Color, Gradient and Image Fill

The Usage of the RGB and CMYK Color Models

Why do we have RGB and CMYK?

The RGB and CMYK color models have different approaches to create a color because they were designed for particular purposes.

In most cases, you can see an image on one of two types of surfaces. The first type includes screens of computers, phones, TV sets and so on. Their common feature is the capability to emit light. The RGB color model perfectly suits such devices because higher values of red, green and blue components make brighter colors in the same way as raising the screen brightness does.

An example of the second type is an image printed on white paper. Such a surface reflects light but cannot emit it. Areas with no ink remain white (the paper color). This corresponds to zero quantity of cyan, magenta, yellow and black inks. The more ink droplets cover a particular area, the darker and more saturated color we get. A mix of all inks, even without black, can completely screen the paper making a very dark color.

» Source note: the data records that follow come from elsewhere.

(* ===== verification/Mpsc.v ===== *)
(** The multi-producer single-consumer ring ([src/mpsc.rs]): bounded-CAS
    claim, per-slot availability rounds, handles and operations, function by
    function. *)
From S2P Require Import Prelude Usize Atomic Errors Wait Notify.
Local Open Scope Z_scope.

Definition CLAIM_BACKOFF_MAX : Z := 64.
Definition PARK_SPINS : nat := 16.

(** [Shared<T>]: the immutable fields; slots, atomics, the consumer's parker
    and the producers' waiter list are locations of the ring [sh_ring]. *)
Record Shared := MkShared {
  sh_ring : nat;
  slots_len : Z;
  mask : Z;
  cap : Z;
  shift : Z;
  strategy : WaitStrategy;
}.

Section shared.
Variable sh : Shared.
(** The two fields of [Slot<T>]. *)
Definition slot_round (i : nat) : loc := Loc (sh_ring sh) (Round i).
Definition slot_value (i : nat) : loc := Loc (sh_ring sh) (Buf i).
Definition claim : loc := Loc (sh_ring sh) Claim.
Definition head : loc := Loc (sh_ring sh) Head.
Definition senders : loc := Loc (sh_ring sh) Senders.
Definition rx_dropped : loc := Loc (sh_ring sh) RxDropped.
Definition strong : loc := Loc (sh_ring sh) StrongCount.
Definition consumer_parker : Parker := parker_of (sh_ring sh) Consumer.
Definition prod_waiters : WaiterList := waiter_list_of (sh_ring sh).

(** [(seq >> sh.shift) as i64]. *)
Definition round_of (seq : Z) : Z := as_i64 (Z.shiftr seq (shift sh)).
End shared.

Record Sender := MkSender { s_shared : Shared; cached_head : Z }.
Record Receiver := MkReceiver { r_shared : Shared; r_head : Z }.

(** [AtomicI64::new(-1)] for every slot. *)
Definition initial_rounds (n : nat) : list (field * Z) :=
  map (λ i, (Round i, -1)) (seq 0 n).

Section mpsc.
Context `{Target} {T : Type}.

Definition channel (cap : Z) (strategy : WaitStrategy) : prog T (Sender * Receiver) :=
  _ ← assert_cap cap;
  mask ← arith (usize_sub cap 1);
  let shift := trailing_zeros cap in
  _ ← (if debug_assertions && negb (wrap (Z.shiftl 1 shift) =? cap)
       then Panicked else mret tt);
  r ← New (Z.to_nat cap)
        ([(StrongCount, 1); (Claim, 0); (Head, 0); (Senders, 1);
          (RxDropped, Z.b2z false)]
         ++ initial_rounds (Z.to_nat cap) ++ Parker_new Consumer ++ WaiterList_new) Ret;
  let shared := {| sh_ring := r; slots_len := cap; mask := mask; cap := cap;
                   shift := shift; strategy := strategy |} in
  _ ← Arc_clone (strong shared);
  mret ({| s_shared := shared; cached_head := 0 |}, {| r_shared := shared; r_head := 0 |}).

(** The claim loop of [try_send]: [Some seq] when the CAS won [seq], [None]
    when the ring is full. *)
Fixpoint claim_loop (fuel : nat) (self : Sender) (seq backoff : Z) :
    prog T (Sender * option Z) :=
  let sh := s_shared self in
  match fuel with
  | O => OutOfFuel
  | S fuel =>
      '(self, full) ←
        (if seq >=? saturating_add (cached_head self) (cap sh) then
           h ← load (head sh) Acquire;
           let self := {| s_shared := sh; cached_head := h |} in
           mret (self, seq >=? saturating_add (cached_head self) (cap sh))
         else mret (self, false));
      if (full : bool) then mret (self, None) else
      next ← arith (usize_add seq 1);
      r ← compare_exchange_weak (claim sh) seq next Relaxed Relaxed;
      match r with
      | inl _ => mret (self, Some seq)
      | inr cur =>
          _ ← repeat_prog (Z.to_nat backoff) spin_loop;
          doubled ← arith (u32_mul backoff 2);
          claim_loop fuel self cur (Z.min doubled CLAIM_BACKOFF_MAX)
      end
  end.

Definition try_send (fuel : nat) (self : Sender) (v : T) :
    prog T (Sender * result unit (TrySendError T)) :=
  let sh := s_shared self in
  gone ← load_bool (rx_dropped sh) Acquire;
  if (gone : bool) then mret (self, Err (SendDisconnected v)) else
  seq ← load (claim sh) Relaxed;
  '(self, claimed) ← claim_loop fuel self seq 1;
  match claimed with
  | None => mret (self, Err (Full v))
  | Some seq =>
      i ← index (slots_len sh) (Z.land seq (mask sh));
      _ ← write_cell (slot_value sh i) v;
      _ ← store (slot_round sh i) (round_of sh seq) Release;
      _ ← (if bool_decide (strategy sh = Park) then
             _ ← fence SeqCst; wake (consumer_parker sh)
           else mret tt);
      mret (self, Ok tt)
  end.

(** One pass of the wait in [send] after [Full]. *)
Definition send_wait (self : Sender) (ladder : Idle) : prog T Idle :=
  let sh := s_shared self in
  match strategy sh with
  | BusySpin => _ ← spin_loop; mret ladder
  | Backoff | BackoffYield => idle ladder
  | Park =>
      _ ← prepare_wait (prod_waiters sh);
      _ ← fence SeqCst;
      c ← load (claim sh) Relaxed;
      h ← load (head sh) Acquire;
      retry ← (if c <? saturating_add h (cap sh) then mret true
               else load_bool (rx_dropped sh) Acquire);
      _ ← (if (retry : bool) then mret tt else WaiterList_park (prod_waiters sh));
      mret ladder
  end.

(** [cas_fuel] bounds the claim loop of every attempt. *)
Fixpoint send_loop (fuel cas_fuel : nat) (self : Sender) (v : T) (ladder : Idle) :
    prog T (Sender * result unit (SendError T)) :=
  match fuel with
  | O => OutOfFuel
  | S fuel =>
      '(self, r) ← try_send cas_fuel self v;
      match r with
      | Ok _ => mret (self, Ok tt)
      | Err (SendDisconnected back) => mret (self, Err (SendErr back))
      | Err (Full back) =>
          ladder ← send_wait self ladder;
          send_loop fuel cas_fuel self back ladder
      end
  end.

Definition send (fuel cas_fuel : nat) (self : Sender) (v : T) :
    prog T (Sender * result unit (SendError T)) :=
  send_loop fuel cas_fuel self v (for_strategy (strategy (s_shared self))).

(** [impl Clone for Sender]. *)
Definition Sender_clone (self : Sender) : prog T Sender :=
  _ ← fetch_add (senders (s_shared self)) 1 Relaxed;
  _ ← Arc_clone (strong (s_shared self));
  mret {| s_shared := s_shared self; cached_head := 0 |}.

Definition slot_published (self : Receiver) (seq : Z) : prog T bool :=
  let sh := r_shared self in
  i ← index (slots_len sh) (Z.land seq (mask sh));
  r ← load (slot_round sh i) Acquire;
  mret (r =? round_of sh seq).

Definition wake_producers (self : Receiver) : prog T unit :=
  let sh := r_shared self in
  if bool_decide (strategy sh = Park) then
    _ ← fence SeqCst; wake_all (prod_waiters sh)
  else mret tt.

Definition try_recv (self : Receiver) : prog T (Receiver * result T TryRecvError) :=
  let sh := r_shared self in
  published ← slot_published self (r_head self);
  early ←
    (if negb published then
       n ← load (senders sh) Acquire;
       if n =? 0 then
         published ← slot_published self (r_head self);
         if negb published then mret (Some RecvDisconnected) else mret None
       else mret (Some Empty)
     else mret None);
  match early with
  | Some e => mret (self, Err e)
  | None =>
      i ← index (slots_len sh) (Z.land (r_head self) (mask sh));
      v ← read_cell (slot_value sh i);
      h ← arith (usize_add (r_head self) 1);
      let self := {| r_shared := sh; r_head := h |} in
      _ ← store (head sh) (r_head self) Release;
      _ ← wake_producers self;
      mret (self, Ok v)
  end.

(** The re-checks of [recv] before it commits to a park. *)
Fixpoint park_spins (n : nat) (self : Receiver) : prog T bool :=
  match n with
  | O => mret false
  | S n =>
      published ← slot_published self (r_head self);
      if (published : bool) then mret true
      else _ ← spin_loop; park_spins n self
  end.

(** The wait in [recv] after [Empty]. *)
Definition recv_wait (self : Receiver) (ladder : Idle) : prog T Idle :=
  let sh := r_shared self in
  match strategy sh with
  | BusySpin => _ ← spin_loop; mret ladder
  | Backoff | BackoffYield => idle ladder
  | Park =>
      spun ← park_spins PARK_SPINS self;
      if (spun : bool) then mret ladder else
      _ ← prepare_park (consumer_parker sh);
      _ ← fence SeqCst;
      published ← slot_published self (r_head self);
      retry ← (if (published : bool) then mret true
               else n ← load (senders sh) Acquire; mret (n =? 0));
      _ ← (if (retry : bool) then cancel (consumer_parker sh)
           else Parker_park (consumer_parker sh));
      mret ladder
  end.

Fixpoint recv_loop (fuel : nat) (self : Receiver) (ladder : Idle) :
    prog T (Receiver * result T RecvError) :=
  match fuel with
  | O => OutOfFuel
  | S fuel =>
      '(self, r) ← try_recv self;
      match r with
      | Ok v => mret (self, Ok v)
      | Err RecvDisconnected => mret (self, Err RecvErr)
      | Err Empty =>
          ladder ← recv_wait self ladder;
          recv_loop fuel self ladder
      end
  end.

Definition recv (fuel : nat) (self : Receiver) : prog T (Receiver * result T RecvError) :=
  recv_loop fuel self (for_strategy (strategy (r_shared self))).

(** The loop of [drain]; [f] is the callback over its captured state,
    returning [false] when it panics. *)
Fixpoint drain_loop {S : Type} (fuel : nat) (max : Z) (self : Receiver)
    (f : S → T → S * bool) (env : S) (count : Z) : prog T (Receiver * S * exit) :=
  let sh := r_shared self in
  match fuel with
  | O => OutOfFuel
  | Datatypes.S fuel =>
      if negb (count <? max) then mret (self, env, Returned count) else
      let seq := r_head self in
      i ← index (slots_len sh) (Z.land seq (mask sh));
      r ← load (slot_round sh i) Acquire;
      if negb (r =? round_of sh seq) then mret (self, env, Returned count) else
      v ← read_cell (slot_value sh i);
      match usize_add (r_head self) 1 with
      | None => mret (self, env, Unwound)
      | Some h =>
          let self := {| r_shared := sh; r_head := h |} in
          match usize_add count 1 with
          | None => mret (self, env, Unwound)
          | Some count =>
              let '(env, returned) := f env v in
              if (returned : bool) then drain_loop fuel max self f env count
              else mret (self, env, Unwound)
          end
      end
  end.

(** [PublishGuard::drop]. *)
Definition publish_guard_drop (self : Receiver) (start : Z) : prog T unit :=
  if negb (r_head self =? start) then store (head (r_shared self)) (r_head self) Release
  else mret tt.

Definition drain {S : Type} (fuel : nat) (self : Receiver) (max : Z)
    (f : S → T → S * bool) (env : S) : prog T (Receiver * S * exit) :=
  let start := r_head self in
  '(self, env, e) ← drain_loop fuel max self f env 0;
  _ ← publish_guard_drop self start;
  match e with
  | Unwound => mret (self, env, Unwound)
  | Returned count =>
      _ ← (if 0 <? count then wake_producers self else mret tt);
      mret (self, env, Returned count)
  end.

(** The loop of [impl Drop for Shared]: drop the contiguous published
    prefix from [seq]. *)
Fixpoint drop_prefix (fuel : nat) (sh : Shared) (seq : Z) : prog T unit :=
  match fuel with
  | O => OutOfFuel
  | Datatypes.S fuel =>
      i ← index (slots_len sh) (Z.land seq (mask sh));
      r ← load (slot_round sh i) Acquire;
      if negb (r =? round_of sh seq) then mret tt else
      _ ← drop_cell (slot_value sh i);
      seq ← arith (usize_add seq 1);
      drop_prefix fuel sh seq
  end.

(** No slot is visited twice, so [cap + 1] iterations are enough. *)
Definition Shared_drop (sh : Shared) : prog T unit :=
  h ← load (head sh) Acquire;
  drop_prefix (Datatypes.S (Z.to_nat (cap sh))) sh h.

(** Dropping the [Arc]: the last strong reference drops the block and frees it. *)
Definition Arc_drop (sh : Shared) : prog T unit :=
  n ← fetch_sub (strong sh) 1 Release;
  if n =? 1 then
    _ ← fence Acquire; _ ← Shared_drop sh; dealloc (sh_ring sh)
  else mret tt.

(** [impl Drop for Sender], then the handle's [Arc]. *)
Definition Sender_drop (self : Sender) : prog T unit :=
  let sh := s_shared self in
  n ← fetch_sub (senders sh) 1 AcqRel;
  _ ← (if n =? 1 then _ ← fence SeqCst; wake (consumer_parker sh) else mret tt);
  Arc_drop sh.

(** [impl Drop for Receiver], then the handle's [Arc]. *)
Definition Receiver_drop (self : Receiver) : prog T unit :=
  let sh := r_shared self in
  _ ← store_bool (rx_dropped sh) true Release;
  _ ← fence SeqCst;
  _ ← wake_all (prod_waiters sh);
  Arc_drop sh.
End mpsc.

How to Choose a Color Model?

Let's begin with more simple cases when the purpose of your design is obvious. Graphics that are intended to be displayed on the screen should be RGB. That includes digital art, user interface designs for Web and apps, graphics to be used in video clips, content for social media and so on.

CMYK is often used for designs that will be printed. However this doesn't apply to all cases. Print shops may have their own requirements for customer's materials including color space, file format and others.

If your design is intended for displaying on a screen and for printing, you should choose RGB. It supports a wider color range and therefore better suits both use cases. So why use CMYK at all? This is necessary to be able to verify your design colors before printing. Once you convert an RGB design to CMYK, certain colors (often greens) can become dull. You might prefer to discover this sooner in order to make corrections in the design if necessary. If you send an RGB file to a printer, the printer driver will make the RGB to CMYK conversion for you. However you won't see the result until it is printed.

Unless you definitely know that you need CMYK, design in the RGB color space. Check how your design looks in CMYK if you care about how the design will look after being printed.

Switching Between Color Models

The New Document dialog lets you select a color model before a new document is created. Later on, use the Document Settings dialog.

In order to see how your RGB design looks in the CMYK color space, temporarily select CMYK in the Document Settings dialog. Then you can switch back to RGB.

Note that each color model comes together with a list of supported color profiles. If you are not familiar with profiles, keep the default one.

Which of the File Formats Support CMYK?

Since RGB is supported by barely all graphic file formats, let's pay more attention to CMYK.

PDF is the most popular format for CMYK because it also supports multi-page documents, it is capable of containing vector elements and text. The EPS format has capabilities similar to PDF. Among raster formats, TIFF is one that supports CMYK.

Color Profiles

Different devices (e.g., computer display or phone screen) may reproduce the same color with slightly different tints. In order that colors look uniformly, manufacturers calibrate their devices (monitors, printers, scanners) and save that information as a device's profile.

A color profile can be embedded into a graphic file to ensure that the image looks the same on different devices.

To select a new profile to your document, use the Document Settings dialog.